### Problem statement
Of all the lines in the entries below, give again exactly those starting at the line containing "#[global] Instance address_family_eq_dec" and ending at the line containing "(** [args[i]] on the argument tuple. *)", both ends included, and no others.

§

(** * pytest-remotedata: the socket blocker of [disable_internet.py]

    A shallow embedding of [pytest_remotedata/disable_internet.py] and the
    properties of its host classifier ([_resolve_host_ips],
    [check_internet_off]) and of its interception controller
    ([turn_off_internet], [turn_on_internet], [no_internet]).

    Python objects are modelled by the inductive [value]; exceptions by the
    error monad [result]; the module globals and the attributes of [socket]
    and [urllib.request] that the module assigns by the record [state];
    the closures built by [check_internet_off] by a constructor of
    [primitive], so that "which function is installed" is a datum that can be
    compared. *)

From Stdlib Require Import ZArith String Ascii List.
From stdpp Require Import base decidable option list gmap sets strings.

Set Warnings "-register-all".
Local Open Scope string_scope.

(** ** Python values, exceptions *)

(** [socket.AF_*] constants the module distinguishes, and any other family. *)
Inductive address_family :=
| AF_UNSPEC
| AF_UNIX
| AF_INET
| AF_INET6
| AF_other (number : Z).

(** The positional arguments a wrapped primitive can receive: a
    [socket.socket] instance (only its [family] is read), a tuple, a [str],
    an [int]. *)
Inductive value :=
| VSock (family : address_family)
| VTuple (items : list value)
| VStr (s : string)
| VInt (n : Z).

(** Keyword arguments are passed on untouched. *)
Definition kwargs_t := list (string * value).

(** Exceptions that can leave the wrapper.  [OSError] is the one the wrapper
    raises itself; [IndexError] and [TypeError] come from subscripting the
    arguments; [Propagated name] is an exception of [socket.getaddrinfo] that
    [except socket.gaierror] does not catch. *)
Inductive exn :=
| OSError (msg : string)
| IndexError
| TypeError
| Propagated (name : string).

Inductive result (A : Type) :=
| Ok (a : A)
| Err (e : exn).
Arguments Ok {A} a.
Arguments Err {A} e.

#[global] Instance result_ret : MRet result := fun A a => Ok a.
#[global] Instance result_bind : MBind result := fun A B f m =>
  match m with
  | Ok a => f a
  | Err e => Err e
  end.

#[global] Instance address_family_eq_dec : EqDecision address_family.
Proof. solve_decision. Defined.

(** [v[i]] for a constant index [i >= 0]. *)
Definition subscript (v : value) (i : nat) : result value :=
  match v with
  | VTuple items =>
      match items !! i with
      | Some x => Ok x
      | None => Err IndexError
      end
  | VStr s =>
      match String.get i s with
      | Some c => Ok (VStr (String c EmptyString))
      | None => Err IndexError
      end
  | VSock _ | VInt _ => Err TypeError
  end.

(** [args[i]] on the argument tuple. *)
Definition arg (args : list value) (i : nat) : result value :=
  match args !! i with
  | Some x => Ok x
  | None => Err IndexError
  end.

(** ** The environment: what the [socket] module answers *)

(** One entry of [socket.getaddrinfo]'s answer,
    [(family, type, proto, canonname, sockaddr)]; [sockaddr] is
    [(address, port)] or [(address, port, flowinfo, scope_id)]. *)
Record sockaddr := {
  sa_address : string;
  sa_port : Z;
  sa_more : list Z
}.

Record addrinfo := {
  ai_family : address_family;
  ai_type : Z;
  ai_proto : Z;
  ai_canonname : string;
  ai_sockaddr : sockaddr
}.

(** What a call of [socket.getaddrinfo] does: it returns a list of entries,
    raises [socket.gaierror], or raises something else (CPython encodes the
    host with the [idna] codec first, which raises [UnicodeError] on an empty
    or over-long label). *)
Inductive getaddrinfo_outcome :=
| Addresses (infos : list addrinfo)
| gaierror
| raises (name : string).

Record environment := {
  gethostname : string;
  getfqdn : string;
  getaddrinfo : string -> Z -> getaddrinfo_outcome
}.

(** ** Module constants *)

Definition GITHUB_HOSTS : list string := ["www.github.io"].
Definition ASTROPY_HOSTS : list string :=
  ["data.astropy.org"; "astropy.stsci.edu"; "www.astropy.org"] ++ GITHUB_HOSTS.

Definition blocked_message (host : string) : string :=
  "An attempt was made to connect to the internet " +:+
  "by a test that was not marked `remote_data`. The " +:+
  "requested host was: " +:+ host.

(** ** Host classifier *)

Section Classifier.
Context (env : environment).

(** [_resolve_host_ips(hostname, port=80)]: the set comprehension
    [{s[-1][0] for s in socket.getaddrinfo(hostname, port)}], the empty set
    under [except socket.gaierror], then [ips.add(hostname)]. *)
Definition _resolve_host_ips (hostname : string) (port : Z)
  : result (gset string) :=
  ips ← match getaddrinfo env hostname port with
        | Addresses infos =>
            Ok (list_to_set (map (fun s => sa_address (ai_sockaddr s)) infos))
        | gaierror => Ok ∅
        | raises name => Err (Propagated name)
        end;
  Ok (ips ∪ {[ hostname ]}).

(** [for valid_host in hosts:
       valid_hosts = valid_hosts.union(_resolve_host_ips(valid_host))] *)
Fixpoint union_resolved (hosts : list string) (valid_hosts : gset string)
  : result (gset string) :=
  match hosts with
  | [] => Ok valid_hosts
  | valid_host :: rest =>
      ips ← _resolve_host_ips valid_host 80;
      union_resolved rest (valid_hosts ∪ ips)
  end.

(** Lines 74-82: the allow-list after the two flags are looked at. *)
Definition extend_valid_hosts (allow_astropy_data allow_github_data : bool)
    (valid_hosts : gset string) : result (gset string) :=
  if allow_astropy_data then union_resolved ASTROPY_HOSTS valid_hosts
  else if allow_github_data then union_resolved GITHUB_HOSTS valid_hosts
  else Ok valid_hosts.
(** ** Goal resolution at connect time *)

(** [handle_connect] up to the motor lookup, when the driver object and
    its command helper are found. *)
Lemma handle_connect_driver_found
    (printer : AutotuneTMC.Printer) (self : AutotuneTMC.t)
    (driver helper : AutotuneTMC.host_object) :
  AutotuneTMC.drivers printer (AutotuneTMC.driver_name self) = Some driver ->
  AutotuneTMC.get_status_self printer driver = Ok helper ->
  AutotuneTMC.handle_connect printer self =
  match AutotuneTMC.motors printer (AutotuneTMC.motor_name self) with
  | None => Raise (ConfigError (AutotuneTMC.motor_name self))
  | Some motor =>
      let self1 :=
        AutotuneTMC.with_tmc_cmdhelper (Some helper)
          (AutotuneTMC.with_tmc_object (Some driver) self) in
      let self2 :=
        if AutotuneTMC.goal_eqb (AutotuneTMC.tuning_goal self) AutotuneTMC.AUTO
        then
          let silent :=
            negb (AutotuneTMC.in_set (AutotuneTMC.name self)
                    AutotuneTMC.AUTO_PERFORMANCE_MOTORS)
            && (0.3 <? MotorConstants.T motor)%float in
          AutotuneTMC.with_tuning_goal
            (if silent then AutotuneTMC.SILENT else AutotuneTMC.PERFORMANCE)
            (AutotuneTMC.with_auto_silent silent self1)
        else self1 in
      Ok (tt, AutotuneTMC.with_motor_object (Some motor) self2, [])
  end.
Proof.
  intros Hdriver Hhelper.
  unfold AutotuneTMC.handle_connect, AutotuneTMC.lookup_object,
    AutotuneTMC.call_out.
  run_method. rewrite Hdriver, Hhelper.
  destruct (AutotuneTMC.motors printer (AutotuneTMC.motor_name self))
    as [motor |]; [| reflexivity].
  destruct (AutotuneTMC.tuning_goal self); cbn; reflexivity.
Qed.
Lemma C10_witness :
  Z.land (flags (Seq_of_flags 0x8)) kAll <> kRandomDevice
  /\ clocks_selected (Z.land (flags (Seq_of_flags 0x8)) kAll) = 0%nat
  /\ generate StdSeedSeq.word (Seq_of_flags 0x8) [0; 0; 0; 0] world0 []
     = ([719821457; 1889219533; 3532099774; 3895714911], []).
Proof.
  assert (Z.land (flags (Seq_of_flags 0x8)) kAll <> kRandomDevice) as Hf
    by discriminate.
  split; [exact Hf|]. split; [reflexivity|].
  destruct (C10_only_written_words_are_read StdSeedSeq.word
              (Seq_of_flags 0x8) [0; 0; 0; 0] world0 [] (fun _ => 0))
    as (_ & _ & _ & _ & _ & _ & Hnone).
  destruct (Hnone Hf eq_refl []) as [_ Hg].
  rewrite Hg. vm_compute. reflexivity.
Defined.

(** ** Further properties of the code *)

Lemma wrap32_lxor (a b : Z) :
  wrap32 (Z.lxor a b) = Z.lxor (wrap32 a) (wrap32 b).
Proof.
  rewrite !wrap32_land. apply Z.bits_inj'. intros n Hn.
  rewrite ?Z.land_spec, ?Z.lxor_spec, ?Z.land_spec.
  destruct (Z.testbit a n), (Z.testbit b n), (Z.testbit (Z.ones 32) n);
    reflexivity.
Qed.

Lemma lxor_word32 (a b : Z) :
  is_word32 a -> is_word32 b -> is_word32 (Z.lxor a b).
Proof.
  intros Ha Hb. unfold is_word32 in *.
  rewrite <- (wrap32_small a), <- (wrap32_small b), <- wrap32_lxor
    by assumption.
  apply wrap32_range.
Qed.
Lemma lib_NewState_cases {G} (config : Config) (os_Hostname : string + string)
  (w : World G) :
  lib_NewState config os_Hostname w
  = (if next_fault (redis w)
     then Err (ErrorString ("failed to create redis client: "
                            +:+ Redis.unreachable))
     else match os_Hostname with
          | inl err => Err (ErrorString ("failed to get hostname: " +:+ err))
          | inr hostname => Ok (NewState config hostname)
          end,
     set_redis (after_roundtrip (redis w)) w).
Proof.
  unfold lib_NewState, bind, try, store_Result, Ping.
  rewrite store_roundtrip.
  destruct (next_fault (redis w)); [done|]. by destruct os_Hostname.
Qed.

Lemma cmd_runServer_cases (once : bool) (config : Config)
  (environ : gmap string string) (os_Hostname : string + string)
  (w : World GitHub) :
  cmd_runServer regexp_Compile factory_NewGithubClient once config
    environ os_Hostname w
  = match (NewGitHub regexp_Compile factory_NewGithubClient config environ).1 with
    | Err err => (Ok (Some err), w)
    | Halt h => (Halt h, w)
    | Ok g =>
        let w0 := set_github g w in
        if (RepositryPollingInterval config <=? 0) || (RolloutWindow config <=? 0)
        then (Halt (Panicked "non-positive interval for NewTicker"), w0)
        else if next_fault (redis w)
        then (Ok (Some (ErrorString ("failed to create redis client: "
                                     +:+ Redis.unreachable))),
              set_redis (after_roundtrip (redis w)) w0)
        else match os_Hostname with
             | inl err =>
                 (Ok (Some (ErrorString ("failed to get hostname: " +:+ err))),
                  set_redis (after_roundtrip (redis w)) w0)
             | inr hostname =>
                 runServer once config (NewState config hostname)
                   (set_redis (after_roundtrip (redis w)) w0)
             end
    end.
Proof.
  unfold cmd_runServer.
  destruct (NewGitHub _ _ config environ).1 as [g|e|h]; [|done..].
  cbv zeta. unfold bind at 1. unfold time_NewTicker at 1.
  destruct (RepositryPollingInterval config <=? 0); [done|].
  cbn [ret orb]. unfold bind at 1. unfold time_NewTicker at 1.
  destruct (RolloutWindow config <=? 0); [done|].
  cbn [ret]. unfold bind, try. rewrite lib_NewState_cases.
  cbn [redis set_github].
  destruct (next_fault (redis w)); [done|]. by destruct os_Hostname.
Qed.
Lemma series_sum_round2 {K : Type} (g : K -> Q) (keys : list K) :
  (series_sum (map g keys) - inject_Z (Z.of_nat (length keys)) * (1 # 200)
   <= series_sum (map (fun k => round2 (g k)) keys))%Q /\
  (series_sum (map (fun k => round2 (g k)) keys)
   <= series_sum (map g keys)
      + inject_Z (Z.of_nat (length keys)) * (1 # 200))%Q.
Proof.
  induction keys as [| k keys IH]; cbn [map series_sum length].
  - change (inject_Z (Z.of_nat 0)) with 0%Q. split; lra.
  - destruct IH as [IH1 IH2]. destruct (round2_error (g k)) as [H1 H2].
    rewrite Nat2Z.inj_succ, <- Z.add_1_r, inject_Z_plus.
    change (inject_Z 1) with 1%Q. split; lra.
Qed.

Lemma series_sum_scaled {K : Type} (c : K -> Z) (n : Q) (keys : list K) :
  ~ (n == 0)%Q ->
  (series_sum (map (fun k => inject_Z (c k) / n * 100) keys)
   == inject_Z (Z_sum (map c keys)) / n * 100)%Q.
Proof.
  intros Hn. induction keys as [| k keys IH]; cbn [map series_sum Z_sum fold_right].
  - change (inject_Z 0) with 0%Q. field. exact Hn.
  - unfold Z_sum in IH. rewrite IH, inject_Z_plus. field. exact Hn.
Qed.

(** X12: in the segment summary of a non-empty table the counts add up to
    the number of customers, every percentage lies between 0 and 100, and
    the percentages add up to 100 up to 0.005 per row of the summary. *)
Theorem segment_summary_totals (rfm_data : list SegmentedCustomer) :
  rfm_data <> [] ->
  exists summary,
    analyze_segments (Some rfm_data) = Some summary /\
    Z_sum (map summary_customer_id summary) = Z.of_nat (length rfm_data) /\
    Forall (fun row => 0 <= Percentage row <= 100)%Q summary /\
    (100 - inject_Z (Z.of_nat (length summary)) * (1 # 200)
     <= series_sum (map Percentage summary))%Q /\
    (series_sum (map Percentage summary)
     <= 100 + inject_Z (Z.of_nat (length summary)) * (1 # 200))%Q.
Proof.
  intros Hne. eexists. split; [reflexivity |].
  set (keys := groupby_keys String.compare (map Segment rfm_data)).
  pose proof (sort_values_desc_Permutation summary_Monetary
                (map (summarize rfm_data) keys)) as Hperm.
  set (n := inject_Z (Z.of_nat (length rfm_data))).
  assert (Hn : (0 < n)%Q).
  { unfold n. change 0%Q with (inject_Z 0). rewrite <- Zlt_Qlt.
    destruct rfm_data; [congruence | simpl; lia]. }
  set (count := fun label =>
                  Z.of_nat (length (segment_members rfm_data label))).
  assert (Hcounts : Z_sum (map count keys) = Z.of_nat (length rfm_data)).
  { unfold count, segment_members. apply (group_sizes_sum Segment).
    - apply segment_keys_NoDup.
    - intros c Hc. apply elem_of_segment_keys.
      apply list_elem_of_fmap_2. exact Hc. }
  assert (Hpct : map Percentage (map (summarize rfm_data) keys)
                 = map (fun k => round2 (inject_Z (count k) / n * 100)) keys).
  { rewrite map_map. reflexivity. }
  assert (Hlen : length (sort_values_desc summary_Monetary
                           (map (summarize rfm_data) keys)) = length keys).
  { rewrite Hperm, length_map. reflexivity. }
  split; [| split].
  - rewrite (Z_sum_Permutation _ _ (fmap_Permutation _ _ _ Hperm)).
    rewrite map_map. exact Hcounts.
  - rewrite Hperm. apply Forall_fmap, Forall_forall. intros label _.
    unfold compose. simpl. fold n. fold (count label).
    assert (Hc0 : 0 <= count label) by (unfold count; lia).
    assert (Hcn : count label <= Z.of_nat (length rfm_data)).
    { unfold count, segment_members. apply inj_le, length_filter. }
    assert (Hq0 : (0 <= inject_Z (count label) / n * 100)%Q).
    { apply Qmult_le_0_compat; [| discriminate].
      apply Qle_shift_div_l; [exact Hn |]. rewrite Qmult_0_l.
      change 0%Q with (inject_Z 0). rewrite <- Zle_Qle. exact Hc0. }
    assert (Hq1 : (inject_Z (count label) / n * 100 <= 100)%Q).
    { assert (Hle : (inject_Z (count label) / n <= 1)%Q).
      { apply Qle_shift_div_r; [exact Hn |]. rewrite Qmult_1_l.
        unfold n. rewrite <- Zle_Qle. exact Hcn. }
      lra. }
    split.
    + apply round2_nonneg. exact Hq0.
    + unfold round2. apply Qle_shift_div_r; [reflexivity |].
      change (100 * 100)%Q with (inject_Z 10000). rewrite <- Zle_Qle.
      apply rint_le_int. change (inject_Z 10000) with (100 * 100)%Q. lra.
  - rewrite Hlen.
    assert (Hsum : (series_sum (map Percentage
                      (sort_values_desc summary_Monetary
                         (map (summarize rfm_data) keys)))
                    == series_sum (map (fun k =>
                         round2 (inject_Z (count k) / n * 100)) keys))%Q).
    { rewrite <- Hpct. apply series_sum_Permutation, Permutation_map, Hperm. }
    rewrite Hsum.
    destruct (series_sum_round2 (fun k => (inject_Z (count k) / n * 100)%Q) keys)
      as [H1 H2].
    rewrite series_sum_scaled in H1, H2 by lra.
    rewrite Hcounts in H1, H2. fold n in H1, H2.
    assert (Hone : (n / n * 100 == 100)%Q) by (field; lra).
    rewrite Hone in H1, H2. split; assumption.
Qed.
Lemma mq_fifo_witness :
  ∃ q', mq_exec [OpPush (example_message 1); OpPush (example_message 2); OpPop; OpPop; OpPop] (mq_new 9)
        = Some ([Some (example_message 1); Some (example_message 2); None], q')
    ∧ skynet_mq_length q' = 0.
Proof.
  destruct (mq_fifo 9 [OpPush (example_message 1); OpPush (example_message 2); OpPop; OpPop; OpPop])
    as (q' & H1 & _ & H2); [reflexivity|].
  exists q'. split; [exact H1|exact H2].
Defined.

(** The global queue is a FIFO of message queues: on a well-formed linked
    list, popping takes the oldest queue (and fails only when there is none),
    pushing a queue that is not linked appends it, the assertions of the code
    hold, and neither touches what the queues contain. *)
Theorem globalmq_fifo (s : mq_state) (l : list mqid) (Hs : gq_repr s l) :
  (∃ s', skynet_globalmq_pop s = Some (List.hd_error l, s') ∧ gq_repr s' (List.tl l) ∧
     mq_data s' = mq_data s) ∧
  (∀ p, is_Some (mq_heap s !! p) → p ∉ l →
     ∃ s', skynet_globalmq_push p s = Some s' ∧ gq_repr s' (l ++ [p]) ∧ mq_data s' = mq_data s).
Proof. split; [by apply globalmq_pop_repr|intros; by apply globalmq_push_repr]. Qed.

Lemma globalmq_fifo_witness :
  ∃ s', skynet_globalmq_push 1 (skynet_mq_create 7 skynet_mq_init).2 = Some s' ∧ gq_repr s' [1%positive].
Proof.
  assert (gq_repr (skynet_mq_create 7 skynet_mq_init).2 []) as H0.
  { split; [constructor|reflexivity|reflexivity|].
    intros p q Hq _. simpl in Hq. apply lookup_insert_Some in Hq as [[_ <-]|[_ Hq]]; [reflexivity|].
    rewrite lookup_empty in Hq. discriminate. }
  destruct (globalmq_fifo _ [] H0) as [_ H].
  destruct (H 1%positive) as (s' & H1 & H2 & _); [eexists; reflexivity|apply not_elem_of_nil|].
  exists s'. split; [exact H1|exact H2].
Defined.
(** Timers are exact: an event added with delay [d] after any history is
    dispatched by the [d]-th following update and by no earlier one, whatever
    other timers are added meanwhile. *)
Theorem timer_on_time (sec cs point d : Z) (ev : timer_event) (pre post : list timer_op)
    (Hpre : forallb op_ok pre = true) (Hpost : forallb op_ok post = true)
    (Hd : 0 < d <= INT_MAX) (Hticks : d <= Z.of_nat (ticks post)) :
  let n := mk_node (u32 (Z.of_nat (ticks pre) + d)) ev in
  let due_tick := (ticks pre + Z.to_nat (d - 1))%nat in
  ∃ outs T', timer_exec (pre ++ OpAdd ev d :: post) (skynet_timer_init sec cs point) = Some (outs, T') ∧
    (∃ batch, outs !! due_tick = Some batch ∧ n ∈ batch) ∧
    (∀ j batch, (ticks pre <= j < due_tick)%nat → outs !! j = Some batch → n ∉ batch).
Proof.
  intros n due_tick. destruct (timer_exec_refines (pre ++ OpAdd ev d :: post)
    (skynet_timer_init sec cs point) (mk_spec 0 [])) as (T' & HT & _).
  { apply timer_create_refines. }
  { rewrite forallb_app, Hpre. simpl. rewrite Hpost. unfold INT_MAX in *. by zcases. }
  do 2 eexists. split; [exact HT|]. rewrite spec_exec_app. cbn [fst spec_exec].
  destruct (timer_exec_refines pre (skynet_timer_init sec cs point) (mk_spec 0 [])) as (Tp & _ & HR);
    [apply timer_create_refines|done|].
  destruct (spec_exec_shape pre (mk_spec 0 [])) as [Hlen Hnow].
  set (A := (spec_exec pre (mk_spec 0 [])).2) in *. simpl (now (mk_spec 0 [])) in Hnow.
  assert (0 <= now A < 2 ^ 32) as HA.
  { destruct HR as [Hok -> _]. apply (shape_time _ (wheel_sh _ Hok)). }
  assert (n = mk_node (u32 (now A + d)) ev) as Hn.
  { unfold n. f_equal. unfold u32 in *. rewrite Z.add_0_l in Hnow.
    rewrite <- Zplus_mod_idemp_l, <- Hnow, Zplus_mod_idemp_l. reflexivity. }
  destruct (spec_fires post (spec_add A ev d) n (Z.to_nat (d - 1))) as [Hf Hnf].
  - done.
  - simpl. rewrite <- Hn. set_solver.
  - rewrite Hn. simpl. f_equal. f_equal. lia.
  - unfold INT_MAX in *. lia.
  - lia.
  - split.
    + unfold due_tick. rewrite lookup_app_r by lia. rewrite Hlen.
      by replace (ticks pre + Z.to_nat (d - 1) - ticks pre)%nat with (Z.to_nat (d - 1)) by lia.
    + intros j batch Hj. rewrite lookup_app_r by lia. apply Hnf. unfold due_tick in Hj. lia.
Qed.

§

### Response box
#[global] Instance address_family_eq_dec : EqDecision address_family.
Proof. solve_decision. Defined.

(** [v[i]] for a constant index [i >= 0]. *)
Definition subscript (v : value) (i : nat) : result value :=
  match v with
  | VTuple items =>
      match items !! i with
      | Some x => Ok x
      | None => Err IndexError
      end
  | VStr s =>
      match String.get i s with
      | Some c => Ok (VStr (String c EmptyString))
      | None => Err IndexError
      end
  | VSock _ | VInt _ => Err TypeError
  end.

(** [args[i]] on the argument tuple. *)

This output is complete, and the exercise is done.